= Elim Chew =

Singaporean fashion designer (born 1965)

Elim Chew (born 1966) is the founder of the street wear brand, 77th Street.

==Career==
Elim's first attempt into the retailing turned out to be a huge success in the retail scene. Prior to that, she was in Britain undergoing a hairdressing course and returned to Singapore to open a salon.

In addition to expanding her retail businesses, Elim lent her expertise, experience and time to various youth organisations in Singapore. She co-founded Singapore Street Festival – a platform for showcasing local talents in areas such as performing arts, visual art forms, fashion, entertainment and sports, The Young Entrepreneur Mastery (TYEM) – a non-profit academy that supported youth entrepreneurship and inculcated an entrepreneurial mindset in out-of-school youths. Elim was also a founding member and director of the Social Innovation Park (SIP), a social enterprise incubator which aimed to provide a replicable set of integrated services and resources that would help create a platform to support social entrepreneurs' business models that advocated societal change. Through this platform, she championed Pop and Talent Hub, the first social enterprise talent development platform in Singapore which gathered talents from social homes, institutions and also professional artists to sell their artworks with the objective of making them self-reliant.

==Community work==
As part of Elim's on-going community campaigns, she launched My Voice in 2004 which was a book featuring 77 earnest real life experiences written by youths from all walks of life. My Voice was supported by MCYS, South East Community Development Centre (CDC), UFM 100.3FM and Drama Box. The 2nd edition of My Voice – Breaking Free was launched subsequently on 9 December 2006. All proceeds from the sale of My Voice was used for funding life skills, entrepreneurial and creative skills workshops run by TYEM, which guided youths to take on life challenges with purpose and confidence.

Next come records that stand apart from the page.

(* ===== verification/NativeCpuKernel.v ===== *)
(** * NativeCpuKernel: native_cpu/kernel.hpp, kernel.cpp, common.hpp

    Kernel objects of the native CPU adapter: the argument list with its owned
    copies, the pool of local memory that is cut into one slice per argument
    and thread, and reference counting.  Memory is a heap of blocks; a pointer
    is a block and an offset, and blocks of the caller ([b_user]) must not be
    reallocated or freed.  Allocation succeeds. *)
From S2P Require Import Prelude.

(** ** Memory *)

Record block := mkBlock { b_user : bool; b_bytes : list Z }.
Abbreviation heap := (gmap nat block).
(** [None] is the null pointer. *)
Abbreviation ptr := (option (nat * Z)).

#[export] Instance block_eq_dec : EqDecision block.
Proof. solve_decision. Defined.

Definition alloc (n : Z) (h : heap) : nat * heap :=
  let b := fresh (dom h) in (b, <[b := mkBlock false (replicate (Z.to_nat n) 0)]> h).

(** [free]. *)
Definition free (p : ptr) (h : heap) : outcome heap :=
  match p with
  | None => Ret h
  | Some (b, off) =>
      match h !! b with
      | Some x => if b_user x || negb (off =? 0) then Undef else Ret (delete b h)
      | None => Undef
      end
  end.

(** [realloc]: the old bytes up to the new size, then unspecified ones (0 here). *)
Definition realloc (p : ptr) (n : Z) (h : heap) : outcome (ptr * heap) :=
  match p with
  | None => let '(b, h) := alloc n h in Ret (Some (b, 0), h)
  | Some (b, off) =>
      match h !! b with
      | Some x =>
          if b_user x || negb (off =? 0) then Undef
          else
            let c := fresh (dom h) in
            let k := Z.to_nat n in
            Ret (Some (c, 0),
                 <[c := mkBlock false (take k (b_bytes x ++ replicate k 0))]> (delete b h))
      | None => Undef
      end
  end.

(** [memcpy] of [src] to [p]. *)
Definition write (p : ptr) (src : list Z) (h : heap) : outcome heap :=
  match p with
  | None => if decide (src = []) then Ret h else Undef
  | Some (b, off) =>
      match h !! b with
      | Some x =>
          if (0 <=? off) && (off + Z.of_nat (length src) <=? Z.of_nat (length (b_bytes x))) then
            let k := Z.to_nat off in
            Ret (<[b := mkBlock (b_user x)
                          (take k (b_bytes x) ++ src ++ drop (k + length src) (b_bytes x))]> h)
          else Undef
      | None => Undef
      end
  end.

(** ** arguments *)

Record arguments := mkArguments { Indices : list ptr; ParamSizes : list Z; OwnsMem : list bool }.

Definition no_arguments : arguments := mkArguments [] [] [].

Definition resize {A} (n : nat) (d : A) (l : list A) : list A := l ++ replicate (n - length l) d.

Definition resize_args (n : nat) (a : arguments) : arguments :=
  mkArguments (resize n None (Indices a)) (resize n 0 (ParamSizes a)) (resize n false (OwnsMem a)).

Definition addArg (Index : nat) (Arg : list Z) (a : arguments) (h : heap) : outcome (arguments * heap) :=
  let Size := Z.of_nat (length Arg) in
  '(a, h) ←
    (if (length (Indices a) <? S Index)%nat then
       let a := resize_args (S Index) a in
       let '(b, h) := alloc Size h in
       Ret (mkArguments (<[Index := Some (b, 0)]> (Indices a)) (<[Index := Size]> (ParamSizes a))
              (<[Index := true]> (OwnsMem a)), h)
     else if nth Index (ParamSizes a) 0 =? Size then Ret (a, h)
     else
       '(p, h) ← realloc (nth Index (Indices a) None) Size h;
       Ret (mkArguments (<[Index := p]> (Indices a)) (<[Index := Size]> (ParamSizes a)) (OwnsMem a), h));
  h ← write (nth Index (Indices a) None) Arg h;
  Ret (a, h).

Definition addPtrArg (Index : nat) (Arg : ptr) (a : arguments) : arguments :=
  let a :=
    if (length (Indices a) <? S Index)%nat then
      let a := resize_args (S Index) a in
      mkArguments (Indices a) (<[Index := 8]> (ParamSizes a)) (<[Index := false]> (OwnsMem a))
    else a in
  mkArguments (<[Index := Arg]> (Indices a)) (ParamSizes a) (OwnsMem a).

(** The loop over the arguments. *)
Fixpoint free_owned (ps : list ptr) (owns : list bool) (h : heap) : outcome heap :=
  match ps, owns with
  | p :: ps', o :: owns' => h ← (if o then free p h else Ret h); free_owned ps' owns' h
  | _, _ => Ret h
  end.

Definition deallocate (a : arguments) (h : heap) : outcome heap := free_owned (Indices a) (OwnsMem a) h.

(** ** ur_kernel_handle_t_ *)

Record local_arg_info_t := mkLocal { argIndex : nat; argSize : Z }.

Record ur_kernel_handle_t_ := mkKernel {
  Args : arguments; _localArgInfo : list local_arg_info_t;
  _localMemPool : ptr; _localMemPoolSize : Z; _refCount : Z
}.

Definition new_kernel : ur_kernel_handle_t_ := mkKernel no_arguments [] None 0 1.

(** The base class starts at one, and the copy constructor increments. *)
Definition copy_kernel (k : ur_kernel_handle_t_) : ur_kernel_handle_t_ :=
  mkKernel (Args k) (_localArgInfo k) (_localMemPool k) (_localMemPoolSize k) 2.

Definition set_args (a : arguments) (k : ur_kernel_handle_t_) : ur_kernel_handle_t_ :=
  mkKernel a (_localArgInfo k) (_localMemPool k) (_localMemPoolSize k) (_refCount k).
Definition set_locals (l : list local_arg_info_t) (k : ur_kernel_handle_t_) : ur_kernel_handle_t_ :=
  mkKernel (Args k) l (_localMemPool k) (_localMemPoolSize k) (_refCount k).
Definition set_count (n : Z) (k : ur_kernel_handle_t_) : ur_kernel_handle_t_ :=
  mkKernel (Args k) (_localArgInfo k) (_localMemPool k) (_localMemPoolSize k) n.

Definition hasLocalArgs (k : ur_kernel_handle_t_) : bool :=
  match _localArgInfo k with [] => false | _ => true end.

(** The size computed by the loop. *)
Definition reqSize (numParallelThreads : Z) (l : list local_arg_info_t) : Z :=
  foldl (λ s e, w64 (s + w64 (argSize e * numParallelThreads))) 0 l.

Definition updateMemPool (numParallelThreads : Z) (k : ur_kernel_handle_t_) (h : heap)
  : outcome (ur_kernel_handle_t_ * heap) :=
  let r := reqSize numParallelThreads (_localArgInfo k) in
  if (r =? 0) || (r =? _localMemPoolSize k) then Ret (k, h)
  else
    '(p, h) ← realloc (_localMemPool k) r h;
    Ret (mkKernel (Args k) (_localArgInfo k) p r (_refCount k), h).

Definition ptr_add (p : ptr) (n : Z) : ptr :=
  match p with Some (b, off) => Some (b, w64 (off + n)) | None => None end.

(** One round of the loop: the arguments and the offset. *)
Definition handle_local (numParallelThread threadId : Z) (pool : ptr) (st : list ptr * Z)
    (e : local_arg_info_t) : list ptr * Z :=
  (<[argIndex e := ptr_add pool (w64 (st.2 + w64 (argSize e * threadId)))]> st.1,
   w64 (st.2 + w64 (argSize e * numParallelThread))).

Definition handleLocalArgs (numParallelThread threadId : Z) (k : ur_kernel_handle_t_)
  : ur_kernel_handle_t_ :=
  let '(is_, _) := foldl (handle_local numParallelThread threadId (_localMemPool k))
                     (Indices (Args k), 0) (_localArgInfo k) in
  set_args (mkArguments is_ (ParamSizes (Args k)) (OwnsMem (Args k))) k.

(** ** Entry points (handles are not null) *)

Definition urKernelSetArgValue (argIndex : nat) (pArgValue : list Z) (k : ur_kernel_handle_t_) (h : heap)
  : outcome (ur_result_t * ur_kernel_handle_t_ * heap) :=
  if decide (pArgValue = []) then Ret (UR_RESULT_ERROR_INVALID_KERNEL_ARGUMENT_SIZE, k, h)
  else '(a, h) ← addArg argIndex pArgValue (Args k) h; Ret (UR_RESULT_SUCCESS, set_args a k, h).

Definition urKernelSetArgPointer (argIndex : nat) (pArgValue : ptr) (k : ur_kernel_handle_t_)
  : ur_result_t * ur_kernel_handle_t_ :=
  if decide (pArgValue = None) then (UR_RESULT_ERROR_INVALID_NULL_POINTER, k)
  else (UR_RESULT_SUCCESS, set_args (addPtrArg argIndex pArgValue (Args k)) k).

(** The memory of the buffer, or null without a buffer. *)
Definition urKernelSetArgMemObj (argIndex : nat) (mem : ptr) (k : ur_kernel_handle_t_)
  : ur_result_t * ur_kernel_handle_t_ :=
  (UR_RESULT_SUCCESS, set_args (addPtrArg argIndex mem (Args k)) k).

Definition urKernelSetArgLocal (argIndex : nat) (argSize : Z) (k : ur_kernel_handle_t_)
  : ur_result_t * ur_kernel_handle_t_ :=
  (UR_RESULT_SUCCESS,
   set_locals (_localArgInfo k ++ [mkLocal argIndex argSize])
     (set_args (addPtrArg argIndex None (Args k)) k)).

Definition urKernelRetain (k : ur_kernel_handle_t_) : ur_kernel_handle_t_ :=
  set_count (w32 (_refCount k + 1)) k.

(** The destructor. *)
Definition destroy_kernel (k : ur_kernel_handle_t_) (h : heap) : outcome heap :=
  if w32 (_refCount k - 1) =? 0 then h ← free (_localMemPool k) h; deallocate (Args k) h else Ret h.

(** [decrementOrDelete]: [None] once the object is deleted. *)
Definition urKernelRelease (k : ur_kernel_handle_t_) (h : heap)
  : outcome (option ur_kernel_handle_t_ * heap) :=
  let k := set_count (w32 (_refCount k - 1)) k in
  if _refCount k =? 0 then h ← destroy_kernel k h; Ret (None, h) else Ret (Some k, h).

(** ** Setting arguments

    A program sets each index by value or by pointer, not both: [K i] says that
    [i] is set by value. *)
Inductive set_op := SetVal (i : nat) (v : list Z) | SetPtr (i : nat) (p : ptr).

Definition run_set (o : set_op) (s : arguments * heap) : outcome (arguments * heap) :=
  match o with
  | SetVal i v => addArg i v s.1 s.2
  | SetPtr i p => Ret (addPtrArg i p s.1, s.2)
  end.

Fixpoint run_sets (ops : list set_op) (s : arguments * heap) : outcome (arguments * heap) :=
  match ops with
  | [] => Ret s
  | o :: ops' => s' ← run_set o s; run_sets ops' s'
  end.

Definition consistent (K : nat → bool) (o : set_op) : Prop :=
  match o with SetVal i v => K i = true ∧ v ≠ [] | SetPtr i _ => K i = false end.

(** The last value and the last pointer of an index. *)
Fixpoint last_val (i : nat) (ops : list set_op) (d : list Z) : list Z :=
  match ops with
  | [] => d
  | SetVal j v :: ops' => last_val i ops' (if decide (j = i) then v else d)
  | SetPtr _ _ :: ops' => last_val i ops' d
  end.
Fixpoint last_ptr (i : nat) (ops : list set_op) (d : ptr) : ptr :=
  match ops with
  | [] => d
  | SetPtr j p :: ops' => last_ptr i ops' (if decide (j = i) then p else d)
  | SetVal _ _ :: ops' => last_ptr i ops' d
  end.

(** What a kernel sees at an index. *)
Definition arg_value (a : arguments) (h : heap) (i : nat) : list Z :=
  match nth i (Indices a) None with
  | Some (b, _) => match h !! b with Some x => b_bytes x | None => [] end
  | None => []
  end.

On top of that, Elim also sat in over 20 committees. She chaired and co-chaired several public service, youth and community groups including the Programming Committee for *scape. *scape was an iconic youth community space for free expressions supported by MCYS and National Youth Council of Singapore (NYC) and Action Community for Entrepreneurship (ACE) of Ministry of Trade and Industry. She was a member on the Board of Trustees, Entrepreneurship Committee and Investment Committee at the National University of Singapore.She got the award for the most Promising Woman Entrepreneur in 2001 by the Singapore Association of Small and Medium Enterprises

==Awards==
Her accolades included being named the "Most Promising Woman Entrepreneur of the Year" by ASME in 2001, awarded "Mont Blanc Businesswomen Award" in 2002, "Young Woman Achiever Award" by Her World and "Leadership and Mentoring Award" by Research Communications International in 2003. She acknowledged that her first award in 2001 gave her the opportunity to become a youth ambassador in Singapore.

==Personal life==

She is a member of City Harvest Church. When key members of the church were charged by CAD she was quoted : "City Harvest has been my family for 21 years and a family comes together in challenging times".